Vol au-dessus d’un nid de coucou au Rideau Vert | Auteur en quête de personnages

Avant de devenir le film bien connu de Milos Forman qui vaudra en 1975 un Oscar à Jack Nicholson et à Louise Fletcher, le premier roman de l’Américain Ken Kesey, One Flew Over The Cuckoo’s Nest, avait déjà fait l’objet d’une adaptation pour le théâtre par Dale Wasserman créée à Broadway en 1963. La pièce repose essentiellement sur l’antagonisme entre ses deux personnages principaux, et la moindre erreur de casting, comme c’est le cas à répétition au Théâtre du Rideau Vert, ne pardonne pas.

On le sait, Vol au-dessus d’un nid de coucou se passe dans un hôpital psychiatrique pour criminels où s’affrontent un nouveau pensionnaire survolté, Randel McMurphy, et la garde en chef Ratched, avec ses règlements stricts et son opiniâtreté dans la bonne marche, la sienne, de l’établissement.

Photo par François Laplante Delagrave

Photo par François Laplante Delagrave

Le tandem est défendu dans la production actuelle par Mathieu Quesnel et Julie Le Breton. Deux excellents comédiens, mais mal castés ensemble, ce qui fait que le courant ne passe pas. Julie Le Breton est trop belle, trop statufiée, trop blanche, trop proprette pour un rôle où elle doit se faire suprêmement détestée par les patients qu’elle supervise en abusant de ses pouvoirs. La comédienne manque cruellement d’autorité et de propension à se faire haïr dans cette mise en scène de Michel Monty où Mathieu Quesnel lui, jouant comme une bombe d’énergie au milieu des autres amorphes et dociles, en fait trop.

Le metteur en scène, qui a aussi traduit et adapté le texte, ne réussit pas à créer le climat d’enfermement, d’oppression, de suffocation, de grande tension qu’exige la pièce pour que le public embarque dans l’histoire, s’attache aux personnages et se sente touché par leur infortune. De plus, les transitions d’une scène à l’autre s’opèrent difficilement, et les nombreux règlements imposés aux patients, les curables et les chroniques, ne paraissent pas suffisamment stricts pour empêcher McMurphay de faire en sorte que ses nouveaux amis, qu’il traite de pissous et de lâches, ne se soulèvent.

Photo par François Laplante Delagrave

Photo par François Laplante Delagrave

Autre erreur de casting qui saute aux yeux, Gilbert Turp en docteur Spivey dont chaque intervention tombe à plat, au lieu de provoquer un doute inquiétant supplémentaire et crédible parmi ces psychopathes en tous genres envers qui il paraît trop mou.

Michel Monty a fait le pari intéressant d’inviter sur cette scène en les mélangeant aux autres des personnes vivant réellement une situation de handicap, qu’il soit intellectuel ou physique.

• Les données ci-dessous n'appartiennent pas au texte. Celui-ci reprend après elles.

(** outer.cc 165-178 *)
Definition compute_strip (strip_size x y z : nat) (flux_strip : list D)
           (qo0s : list write) : list write :=
  fold_left (fun out g1 =>
    fold_left (fun out i =>
      let qo0 := fa_qi0 g1 (x + i)%nat y z in
      let mat := fa_mat (x + i)%nat y z in
      let qo0 := scatter_loop strip_size g1 i mat flux_strip qo0 in
      out ++ [((g1, (x + i)%nat, y, z), qo0)])
      (seq 0 strip_size) out)
    (seq 0 num_groups) qo0s.

(** The state the loop nest threads: the strip buffer and the stores
    made so far, oldest first. *)
Definition strip_state : Type := (list D * list write)%type.

(** outer.cc 159: [for (int x = 0; x < max_x; x += strip_size)] *)
Fixpoint x_loop (fuel strip_size x y z : nat) (st : strip_state)
  : outcome strip_state :=
  match fuel with
  | O => OutOfFuel
  | S fuel' =>
      if (x <? max_x)%nat then
        let flux_strip := load_strip strip_size x y z (fst st) in
        let qo0s := compute_strip strip_size x y z flux_strip (snd st) in
        x_loop fuel' strip_size (x + strip_size) y z (flux_strip, qo0s)
      else Returns st
  end.

Definition y_loop (fuel strip_size z : nat) (st : strip_state)
  : outcome strip_state :=
  fold_left (fun r y => bind r (x_loop fuel strip_size 0 y z))
            (seq 0 max_y) (Returns st).

Definition z_loop (fuel strip_size : nat) (st : strip_state)
  : outcome strip_state :=
  fold_left (fun r z => bind r (y_loop fuel strip_size z))
            (seq 0 max_z) (Returns st).

(** The stores to [fa_qo0], in program order.  The strip buffer is
    [malloc]ed, so its first content is arbitrary: [junk]. *)
Definition CalcOuterSource_cpu_implementation (fuel : nat) (junk : D)
  : outcome (list write) :=
  match gcd fuel (Z.of_nat max_x) 32 with
  | None => OutOfFuel
  | Some strip_size =>
      let s := Z.to_nat strip_size in
      let flux_strip := repeat junk (num_groups * s) in
      bind (z_loop fuel s (flux_strip, []))
           (fun st => Returns (snd st))
  end.

(** The value the specification gives [qo0[g1, cell]]: [qi] plus the
    scattering from every other group, added in group order. *)
Definition spec_qo0 (g1 x y z : nat) : D :=
  fold_left (fun acc g2 =>
    if (g1 =? g2)%nat then acc
    else acc + quad_0 (fa_slgg g1 (fa_mat x y z) g2) * fa_flux0 g2 x y z)
    (seq 0 num_groups) (fa_qi0 g1 x y z).

(** The stores of the loop nest when the row is [strips] strips of
    [strip] cells: of one strip, one row, one plane, and all of them, in
    program order. *)
Definition strip_writes (strip x y z : nat) : list write :=
  flat_map (fun g1 =>
    map (fun i => ((g1, (x + i)%nat, y, z), spec_qo0 g1 (x + i)%nat y z))
        (seq 0 strip))
    (seq 0 num_groups).

Definition row_writes (strip strips y z : nat) : list write :=
  flat_map (fun j => strip_writes strip (j * strip) y z) (seq 0 strips).

Definition plane_writes (strip strips z : nat) : list write :=
  flat_map (fun y => row_writes strip strips y z) (seq 0 max_y).

Definition all_writes (strip strips : nat) : list write :=
  flat_map (plane_writes strip strips) (seq 0 max_z).

(** The slots of the strip buffer, in the order the loading loops visit
    them, and the index of a slot. *)
Definition strip_slots (strip : nat) : list (nat * nat) :=
  flat_map (fun g => map (pair g) (seq 0 strip)) (seq 0 num_groups).
End CalcOuterSource.

(** *** The chunk of the task (outer.cc 117-118, 153-155)

    [dom.bounds] is the box of points of the chunk.  An accessor takes
    the coordinates of a point of the grid, not an offset into the chunk:
    the same accessors are read at the points of [dom] in
    [TestOuterConvergence] (outer.cc 382-390), and the sweep adds the lower
    bound of its subgrid to its loop counters (sweep.cc 238-249).  The
    loops of [CalcOuterSource] use their counters as they are. *)
Definition point : Type := (Z * Z * Z)%type.

Record Domain : Type := {
  dom_lo : point;              (* dom.bounds.lo *)
  dom_hi : point               (* dom.bounds.hi *)
}.

Definition px (p : point) : Z := fst (fst p).
Definition py (p : point) : Z := snd (fst p).
Definition pz (p : point) : Z := snd p.

(** [hi - lo + 1]; a box with [hi < lo] has no point. *)
Definition width (lo hi : Z) : nat := Z.to_nat (hi - lo + 1).

(** The point an accessor is read at with the counters [x], [y], [z]. *)
Definition at_point (x y z : nat) : point :=
  (Z.of_nat x, Z.of_nat y, Z.of_nat z).

(** The cells of the chunk. *)
Definition in_domain (dom : Domain) (p : point) : bool :=
  (px (dom_lo dom) <=? px p)%Z && (px p <=? px (dom_hi dom))%Z &&
  (py (dom_lo dom) <=? py p)%Z && (py p <=? py (dom_hi dom))%Z &&
  (pz (dom_lo dom) <=? pz p)%Z && (pz p <=? pz (dom_hi dom))%Z.

(** outer.cc 153-181 on the chunk [dom]. *)
Definition CalcOuterSource_on_domain (num_groups : nat) (dom : Domain)
           (fa_qi0 fa_flux0 : nat -> nat -> nat -> nat -> D)
           (fa_slgg : nat -> Z -> nat -> MomentQuad D)
           (fa_mat : nat -> nat -> nat -> Z)
           (fuel : nat) (junk : D) : outcome (list write) :=
  let max_x := width (px (dom_lo dom)) (px (dom_hi dom)) in
  let max_y := width (py (dom_lo dom)) (py (dom_hi dom)) in
  let max_z := width (pz (dom_lo dom)) (pz (dom_hi dom)) in
  CalcOuterSource_cpu_implementation num_groups max_x max_y max_z
    fa_qi0 fa_flux0 fa_slgg fa_mat fuel junk.

(** *** [TestOuterConvergence::cpu_implementation] (outer.cc 354-403) *)

(** outer.cc 384-391: [df] is first the subtrahend, then the result. *)
Definition convergence_df (flux0 flux0po : D) : D :=
  let '(flux0po, df) :=
    if fabs flux0po <? d_tolr then (d_1, d_0) else (flux0po, d_1) in
  fabs (flux0 / flux0po - df).

Context {inf : DoubleInf D}.

(** The cell loop of one field on its [(flux0, flux0po)] pairs.  The
    result is [false] when the loop returns early; [reads] counts the
    accessor reads made. *)
Fixpoint scan_cells (epsi : D) (cells : list (D * D)) (reads : nat)
  : bool * nat :=
  match cells with
  | [] => (true, reads)
  | (flux0, flux0po) :: rest =>
      let df := convergence_df flux0 flux0po in
      let reads := (reads + 2)%nat in
      if df <? - INFINITY then scan_cells epsi rest reads
      else if df >? epsi then (false, reads)
      else scan_cells epsi rest reads
  end.

Fixpoint scan_fields (epsi : D) (fields : list (list (D * D))) (reads : nat)
  : bool * nat :=
  match fields with
  | [] => (true, reads)
  | field :: rest =>
      let '(ok, reads) := scan_cells epsi field reads in
      if ok then scan_fields epsi rest reads else (false, reads)
  end.

(** The returned flag, and the number of flux values read. *)
Definition TestOuterConvergence_cpu_implementation
           (inner_converged : bool) (convergence_eps : D)
           (fields : list (list (D * D))) : bool * nat :=
  if negb inner_converged then (false, O)
  else
    let epsi := d_100 * convergence_eps in
    scan_fields epsi fields O.

(** What a cell must satisfy for the scan to go on past it. *)
Definition cell_passes (epsi : D) (cell : D * D) : Prop :=
  (convergence_df (fst cell) (snd cell) >? epsi) = false.

(** The test as the specification words it: a cell whose previous flux
    is below the tolerance has [df = 0] and cannot fail. *)
Definition spec_convergence_df (flux0 flux0po : D) : D :=
  if fabs flux0po <? d_tolr then d_0
  else fabs (flux0 / flux0po - d_1).

Definition spec_outer_converged (inner_converged : bool)
           (convergence_eps : D) (fields : list (list (D * D))) : bool :=
  inner_converged &&
  forallb (forallb (fun c =>
    spec_convergence_df (fst c) (snd c) <=? d_100 * convergence_eps)) fields.
End Outer.
End Outer.

(* ------------------------------------------------------------------ *)
(** ** sweep.cc *)
(* ------------------------------------------------------------------ *)

Module Sweep.

(** The value an [unsigned] takes when it is stored in an [int]. *)
Definition to_int (z : Z) : Z :=
  (if z <? 2147483648 then z else z - 4294967296)%Z.

Section Sweep.
Context {D : Type} {ops : DoubleOps D}.
Local Open Scope dbl_scope.

(** The [Snap::] globals the kernels read. *)
Record Snap : Type := {
  num_angles : nat;
  num_moments : Z;
  ec : list D; mu : list D; eta : list D; xi : list D; w : list D;
  hi : D; hj : D; hk : D;
  flux_fixup : bool;
  MMS_SOURCE : bool            (* source_layout == MMS_SOURCE *)
}.

(** What one iteration of the triple loop reads for its cell. *)
Record Cell : Type := {
  corner : Z;                  (* args->corner *)
  quad : MomentQuad D;         (* fa_qtot.read(dp) *)
  qim : list D;
  psii : list D;               (* incoming x face *)
  psij : list D;               (* incoming y face *)
  psik : list D;               (* incoming z face *)
  time_flux_in : list D;
  dinv : list D;
  t_xs : D;
  vdelt : D
}.

(** What it leaves behind. *)
Record CellResult : Type := {
  out_psii : list D;
  out_psij : list D;
  out_psik : list D;
  time_flux_out : option (list D);   (* [None]: not written *)
  flux_total : D;                    (* folded into flux *)
  fluxm_total : option (list D)      (* quad[1..], folded into fluxm *)
}.

Variable s : Snap.
Variable c : Cell.

Local Abbreviation N := (num_angles s).

(** *** The angular source, sweep.cc 251-265 *)

(** One pass of the inner angle loop for moment [l]. *)
Definition moment_pass (l : Z) (psi : list D) : option (list D) :=
  let corner_offset := (corner c * Z.of_nat N * num_moments s)%Z in
  let moment_offset := to_int (u32 (corner_offset + l * Z.of_nat N)) in
  tabulate_checked
    (fun ang =>
       match zget (ec s) (moment_offset + Z.of_nat ang), quad_at (quad c) l with
       | Some e, Some q => Some (get psi ang + e * q)
       | _, _ => None
       end)
    (seq 0 N).

(** [for (unsigned l = 1; 1 < Snap::num_moments; l++)]: the test reads
    the constant 1, not [l]. *)
Fixpoint cpu_moment_loop (fuel : nat) (l : Z) (psi : list D)
  : outcome (list D) :=
  match fuel with
  | O => OutOfFuel
  | S fuel' =>
      if (1 <? num_moments s)%Z then
        match moment_pass l psi with
        | Some psi' => cpu_moment_loop fuel' (u32 (l + 1)) psi'
        | None => OutOfBounds
        end
      else Returns psi
  end.

Definition cpu_angular_source (fuel : nat) : outcome (list D) :=
  let psi := tabulate N (fun _ => quad_0 (quad c)) in
  if (num_moments s >? 1)%Z then cpu_moment_loop fuel 1 psi
  else Returns psi.

(** The loop as the SSE and AVX kernels write it (sweep.cc 774, 1339):
    [for (unsigned l = 1; l < Snap::num_moments; l++)]. *)
Fixpoint bounded_moment_loop (fuel : nat) (l : Z) (psi : list D)
  : outcome (list D) :=
  match fuel with
  | O => OutOfFuel
  | S fuel' =>
      if (l <? u32 (num_moments s))%Z then
        match moment_pass l psi with
        | Some psi' => bounded_moment_loop fuel' (u32 (l + 1)) psi'
        | None => OutOfBounds
        end
      else Returns psi
  end.

(** sweep.cc 267-274 *)
Definition add_mms_source (psi : list D) : list D :=
  if MMS_SOURCE s then tabulate N (fun ang => get psi ang + get (qim c) ang)
  else psi.

(** *** The initial solution, sweep.cc 276-379 *)
Definition initial_solution (psi : list D) : list D :=
  let pc := tabulate N (fun ang => get psi ang) in
  let pc := tabulate N (fun ang =>
              get pc ang + get (psii c) ang * get (mu s) ang * hi s) in
  let pc := tabulate N (fun ang =>
              get pc ang + get (psij c) ang * get (eta s) ang * hj s) in
  let pc := tabulate N (fun ang =>
              get pc ang + get (psik c) ang * get (xi s) ang * hk s) in
  let pc := if vdelt c !=? d_0
            then tabulate N (fun ang =>
                   get pc ang + vdelt c * get (time_flux_in c) ang)
            else pc in
  tabulate N (fun ang => get pc ang * get (dinv c) ang).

L’idée est louable, mais elle laisse la pièce en manque de personnages forts, comme celui du bègue que joue avec justesse Renaud Lacelle-Bourdon dont les problèmes d’élocution finissent par nous atteindre et nous émouvoir.

La surprise vient cependant du personnage du Chef Bromden interprété par un vrai Indien, Jacques Newashish, né en territoire Atikamekw. Son rôle a plus de chair, mais on lui fait aussi passer le balai, et il doit se démarquer au milieu d’une imposante distribution de 15 comédiens. Dans la vraie vie, Jacques Newashish est peintre et graveur, conteur, performeur et chanteur. Son chant mélancolique ancestral d’ailleurs procure un des meilleurs moments de la pièce.

Sinon, la distribution des médicaments aux patients qui penauds font la queue devant la garde Ratched, les réunions dans la même salle de séjour du comité des patients assis en rond comme dans une thérapie de groupe, deviennent répétitifs. Et l’arrivée de la supposée mère de McMurphay, qui dans les faits est une prostituée, ajoute au malaise généralisé une tournure invraisemblable.

Dans son mot du metteur en scène dans le programme, Michel Monty nous dit que McMurphy a le même ADN que le personnage d’Antigone de Sophocle, alors que la garde Ratched partage celui de Créon, ce père dominateur dont l’autorité suprême est défiée avec force conviction par sa fille rebelle. C’est justement ce climat conflictuel poussé à l’extrême qui manque entre les deux rôles principaux de la présente proposition théâtrale, comme si la pièce Personnages en quête d’auteur de Pirandello devenait ici Auteur en quête de personnages.


 

* Mise à jour (28 mars) : Vol au-dessus d’un nid de coucou est présenté au Théâtre du Rideau Vert jusqu’au 23 avril 2017. Comme les représentations affichaient complet, des supplémentaires ont été ajoutées du 16 au 26 août 2017.